Key targets include modalities to construct and commission accelerated Green Energy program through geothermal power plants, wind and solar power projects, bio fuel, carbon free power facilities by large power users.
It will also focus on biomass, solid waste and other recycled power generation facilities.
It will also recommend a package on plants to produce energy saving bulbs and other devices and conversion from conventional energy sources to energy saving ones by public institutions, homes and private enterprises.
Task force
“The taskforce shall identify and recommend a package that will assist with mobilization of technical and financial resources for the implementation of green energy programmes and projects, including public private partnerships,” the gazette reads in part.
Solar energy generation has been on the rise in the past few years and the Government’s step to set up solid mechanisms to change Kenya’s over reliance on non-renewable is timely.
With Kenya located on the equator, argue experts, solar energy devices are cheap to produce. It is also easy to use and require little maintenance.

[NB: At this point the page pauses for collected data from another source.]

(** Number::toString (radix 10). Integers up to 2^53 - 1 in magnitude print
    as their decimal expansion. *)
Definition NumberToString (x : number) : jsstr :=
  match x with
  | S754_nan => lit "NaN"
  | S754_zero _ => lit "0"
  | S754_infinity s => (if s then lit "-" else []) ++ lit "Infinity"
  | S754_finite s m e =>
      (if s then lit "-" else []) ++
      match integer_of m e with
      | Some n => if (n <=? max_safe_integer)%Z then decimal n
                  else digits_of_double m e
      | None => digits_of_double m e
      end
  end.

(** [v.k] for the property names the component reads from parsed JSON
    (statistics, documents, chunks, detail, total_documents, total_chunks):
    none of them is a built-in property of strings, arrays or
    Object.prototype, so on anything but an object with that own property
    the read gives [undefined]; on [undefined] and [null] it throws. *)
Definition get (v : jsval) (k : jsstr) : completion jsval :=
  match v with
  | JUndefined | JNull => Throw (mkError (msg_read_of_nullish v k))
  | JObj props =>
      Normal (match lookup k props with Some x => x | None => JUndefined end)
  | _ => Normal JUndefined
  end.
(** The run of the [try] block. *)
Lemma image_try_run restaurants file body fs :
  image_try env restaurants (tempPath env file) body
    (<[tempPath env file := MulterFile.buffer file]> fs) =
  mkRun
    match fst (image_answer env restaurants file body fs) with
    | Return aiResponse => Return (reconcile restaurants aiResponse)
    | Throw e => Throw e
    end
    (snd (image_answer env restaurants file body fs))
    [ search_call (dishList restaurants)
        (JS.or_string (ImageSearchDto.text body) "")
        (Some (tempPath env file))
        (Some (JS.or_string (ImageSearchDto.preferences body) ""))
        (Some (JS.or_number (ImageSearchDto.limit body) 10)) ].
Proof.
  unfold image_try, bind, search, ret, image_answer. simpl.
  destruct (engine_search _ _ _ _ _ _ _) as [[aiResponse|e] fs']; simpl;
    by rewrite ?app_nil_r.
Qed.

(** The run of the [finally] block. *)
Lemma image_finally_run path fs :
  image_finally env path fs =
  match fs !! path with
  | None => mkRun (Return tt) fs [existsSync_call path]
  | Some _ =>
      match unlinkSync_error env path with
      | Some e =>
          mkRun (Throw e) fs [existsSync_call path; unlinkSync_call path]
      | None =>
          mkRun (Return tt) (delete path fs)
            [existsSync_call path; unlinkSync_call path]
      end
  end.
Proof.
  unfold image_finally, bind, existsSync, unlinkSync, ret. simpl.
  destruct (fs !! path) as [data|] eqn:Hpath; simpl.
  - rewrite Hpath. by destruct (unlinkSync_error env path).
  - done.
Qed.

(** The run of [aiImageSearch] once the catalog is read and the upload
    staged. *)
Lemma aiImageSearch_run file body fs restaurants :
  findAll_result env = Return restaurants ->
  writeFileSync_error env (tempPath env file) = None ->
  let staged := <[tempPath env file := MulterFile.buffer file]> fs in
  let t := try_finally
             (image_try env restaurants (tempPath env file) body)
             (image_finally env (tempPath env file)) staged in
  aiImageSearch env (Some file) body fs =
  mkRun (outcome t) (files t)
    ([ new_SupraSearchEngine; findAll_call;
       writeFileSync_call (tempPath env file) (MulterFile.buffer file) ]
       ++ calls t).
Proof.
  intros Hcat Hwrite staged t.
  unfold aiImageSearch, bind, new_engine, findAll, writeFileSync.
  simpl. rewrite Hcat. simpl. rewrite Hwrite. simpl. done.
Qed.

(** Outcome and files of the whole [try ... finally] statement, by what
    the engine left at the staged location and what the removal does. *)
Lemma aiImageSearch_outcome file body fs restaurants :
  findAll_result env = Return restaurants ->
  writeFileSync_error env (tempPath env file) = None ->
  let path := tempPath env file in
  let left_by_engine := snd (image_answer env restaurants file body fs) in
  let run := aiImageSearch env (Some file) body fs in
  match left_by_engine !! path with
  | None =>
      outcome run = primary_outcome env restaurants file body fs
      ∧ files run = left_by_engine
  | Some _ =>
      match unlinkSync_error env path with
      | None =>
          outcome run = primary_outcome env restaurants file body fs
          ∧ files run = delete path left_by_engine
      | Some e => outcome run = Throw e ∧ files run = left_by_engine
      end
  end.
Proof.
  intros Hcat Hwrite path left_by_engine run. subst run.
  rewrite (aiImageSearch_run _ _ _ _ Hcat Hwrite).
  cbn [outcome files]. unfold primary_outcome, try_finally.
  rewrite image_try_run. cbn [outcome files].
  rewrite image_finally_run. fold path left_by_engine.
  destruct (left_by_engine !! path); [|done].
  by destruct (unlinkSync_error env path).
Qed.
(** * Retrieval core of the multi-user document search service

    A shallow embedding of [document_processor.py], [access_control.py] and
    [conversational_qa.py]: the in-memory vector index with its
    access-filtered ranking, the per-user conversation store, and the
    answer composer that ties them together.

    Conventions of the embedding.
    - numpy [float32] values are IEEE binary32 numbers ([spec_float] at
      precision 24, exponent bound 128); Python [float] is binary64.
    - Python [int] arguments that are used as slice bounds are [Z]; list
      positions are [nat].
    - Python [set] is [gset], the [dict] of conversations is [gmap]; a
      [dict] whose iteration order matters is an association list.
    - a method is a function from the object state to an outcome and the
      object state afterwards; an outcome is a returned value or a raised
      exception.
    - [str] is [string]; [lower] and [upper] act on the ASCII letters, which
      is all the reference tokens of the composer are made of. *)

From Stdlib Require Import ZArith String Ascii List Bool Lia Sorted.
From Stdlib Require Import Floats.SpecFloat DecimalString.
From stdpp Require Import base option list gmap strings fin_maps sorting.

Local Open Scope Z_scope.

(** ** Outcomes and the state-and-exception monad of method calls *)

Inductive exn : Type := ValueError | IndexError.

It is only during the rainy season (mainly March to September) that there may not always be enough sunlight to operate solar devices but generally, sun shines across the year in most parts of the country.
A majority of Kenyans in rural areas are yet to access electricity hence solar energy can be of help.
Last year, the government launched a blue print for promoting Kenya’s renewable energy with a strategy to also conserve non-renewable energy sources.
Launched by a group of parastatals the Kenya Energy Sector Environment Program (KEEP) aims to promote efficient energy use and environmental conservation.
Kenya’s high cost of kerosene has forced the poor to rely on charcoal, leading to deforestation in water catchments like Mau forest, Cherangani Hills and Aberdare ranges.
Currently more than 1,000 hectares of forest cover in Mau has been destroyed causing the ongoing hue and cry. The annual revenue loss from such destruction runs into tens of billions of shillings.
Forests
Recently, the Prime Minister, Raila Odinga said that the nation’s water catchment areas will be preserved despite the population pressure that is threatening to terminate them.
About 82 percent of urban households use charcoal, while wood fuel is the main source of energy in rural areas.
The charcoal industry employs more than 200,000 people and contributes over 32 billion shillings to the economy annually.
KenGen Managing Director, Eddy Njoroge, said the company would shift power generation from diesel to geothermal and hydropower. He says about 85 percent of the planned new capacity will come from clean geothermal and hydro renewable sources.
Sources of renewable Energy
There is a thermal power station at the Coast. The fuel for the thermal stations and some industrial processes should be replaced by renewable energy sources.
Potential
Kenya has four main sources of renewable energy including hydroelectric power, mainly on the Tana River; Biomass in the form of biogas and alcohol from agricultural by-products; Wind Power from the Kano Plains convection system in Nyanza Province and Solar Energy, especially in the cloud-free arid zone of northern Kenya.
Experts also see Coast area as a potential ground to reap wind energy.
According to a paper by one E.G. Matthews of Wimborne Energy Consultancy geothermal power generation of the Rift Valley has potential since its among the few sources of energy not derived from solar energy.
Biomass
Biomass, he argues, in the form of alcohol to be added to motor fuel as gasohol is growing and there is considerable potential for biogas, as yet unutilised.
“Solar power for electricity needs technological improvement in the equipment needed to convert sunlight to electricity, though solar water heating ought to be built into every new building. However, solar conversion of sunlight might well make Kenya a major supplier of energy in the future, probably in the form of hydrogen to replace oil products for transport,” he asserts.